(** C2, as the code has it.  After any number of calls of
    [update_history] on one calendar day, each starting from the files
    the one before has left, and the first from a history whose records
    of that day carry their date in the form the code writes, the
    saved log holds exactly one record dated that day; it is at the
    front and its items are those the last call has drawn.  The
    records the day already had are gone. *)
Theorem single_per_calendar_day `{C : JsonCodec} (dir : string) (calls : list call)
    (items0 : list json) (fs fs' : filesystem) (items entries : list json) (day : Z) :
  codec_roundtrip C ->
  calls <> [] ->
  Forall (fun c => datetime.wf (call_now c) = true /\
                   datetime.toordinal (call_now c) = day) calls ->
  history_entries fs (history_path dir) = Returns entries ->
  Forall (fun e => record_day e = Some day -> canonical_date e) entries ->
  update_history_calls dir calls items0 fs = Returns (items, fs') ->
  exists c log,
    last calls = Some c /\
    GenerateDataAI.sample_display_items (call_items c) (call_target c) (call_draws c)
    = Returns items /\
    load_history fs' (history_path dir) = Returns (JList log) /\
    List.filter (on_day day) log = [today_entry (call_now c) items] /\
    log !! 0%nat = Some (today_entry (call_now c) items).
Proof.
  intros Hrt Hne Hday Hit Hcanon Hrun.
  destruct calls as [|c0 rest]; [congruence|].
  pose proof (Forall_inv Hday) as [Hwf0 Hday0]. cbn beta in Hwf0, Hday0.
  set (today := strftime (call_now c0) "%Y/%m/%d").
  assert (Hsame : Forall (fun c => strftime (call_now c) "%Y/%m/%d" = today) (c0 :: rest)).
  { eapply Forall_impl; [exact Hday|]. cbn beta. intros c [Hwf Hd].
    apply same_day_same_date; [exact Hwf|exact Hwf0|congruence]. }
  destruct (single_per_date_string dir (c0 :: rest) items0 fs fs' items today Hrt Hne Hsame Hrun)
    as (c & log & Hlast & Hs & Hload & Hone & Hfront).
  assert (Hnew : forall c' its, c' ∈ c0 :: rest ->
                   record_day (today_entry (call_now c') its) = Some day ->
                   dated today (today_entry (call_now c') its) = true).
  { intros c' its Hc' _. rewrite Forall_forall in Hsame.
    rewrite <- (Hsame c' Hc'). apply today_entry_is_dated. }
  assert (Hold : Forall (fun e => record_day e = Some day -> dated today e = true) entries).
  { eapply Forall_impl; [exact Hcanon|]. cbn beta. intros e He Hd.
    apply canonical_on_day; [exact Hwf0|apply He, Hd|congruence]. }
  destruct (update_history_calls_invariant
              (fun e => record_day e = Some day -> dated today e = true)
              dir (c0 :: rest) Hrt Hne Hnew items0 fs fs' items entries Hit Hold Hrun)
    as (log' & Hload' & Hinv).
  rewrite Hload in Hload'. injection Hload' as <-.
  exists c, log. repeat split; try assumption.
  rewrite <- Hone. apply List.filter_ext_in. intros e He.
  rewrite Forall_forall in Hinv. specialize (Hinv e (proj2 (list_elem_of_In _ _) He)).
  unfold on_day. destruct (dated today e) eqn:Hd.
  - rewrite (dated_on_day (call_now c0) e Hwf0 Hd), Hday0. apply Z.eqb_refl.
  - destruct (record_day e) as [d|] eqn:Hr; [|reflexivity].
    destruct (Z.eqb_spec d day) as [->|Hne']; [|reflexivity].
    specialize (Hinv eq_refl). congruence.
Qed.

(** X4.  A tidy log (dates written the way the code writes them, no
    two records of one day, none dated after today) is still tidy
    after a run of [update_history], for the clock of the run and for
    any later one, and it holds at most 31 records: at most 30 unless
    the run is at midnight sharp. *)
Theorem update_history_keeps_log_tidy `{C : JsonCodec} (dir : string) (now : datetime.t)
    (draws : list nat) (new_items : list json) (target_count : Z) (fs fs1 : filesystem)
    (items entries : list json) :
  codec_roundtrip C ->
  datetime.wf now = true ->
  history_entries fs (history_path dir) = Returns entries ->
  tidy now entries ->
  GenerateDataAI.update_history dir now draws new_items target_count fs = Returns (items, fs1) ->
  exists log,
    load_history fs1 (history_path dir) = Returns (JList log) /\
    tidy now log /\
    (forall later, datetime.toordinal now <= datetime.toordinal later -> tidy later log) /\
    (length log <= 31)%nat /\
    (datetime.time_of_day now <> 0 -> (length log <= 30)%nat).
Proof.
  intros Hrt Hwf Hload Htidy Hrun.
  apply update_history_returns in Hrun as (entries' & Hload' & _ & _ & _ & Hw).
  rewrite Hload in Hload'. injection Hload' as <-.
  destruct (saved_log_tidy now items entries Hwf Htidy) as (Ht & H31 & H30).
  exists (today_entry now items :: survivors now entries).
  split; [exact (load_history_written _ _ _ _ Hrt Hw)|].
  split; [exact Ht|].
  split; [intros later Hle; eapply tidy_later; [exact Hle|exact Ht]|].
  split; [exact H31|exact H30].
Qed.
###
*PROBLEM STATEMENT:*
Each line of the records that holds the word "exists" should be copied out.

*YOUR RESPONSE:*
  exists c log,
  exists c, log. repeat split; try assumption.
  exists log,
  exists (today_entry now items :: survivors now entries).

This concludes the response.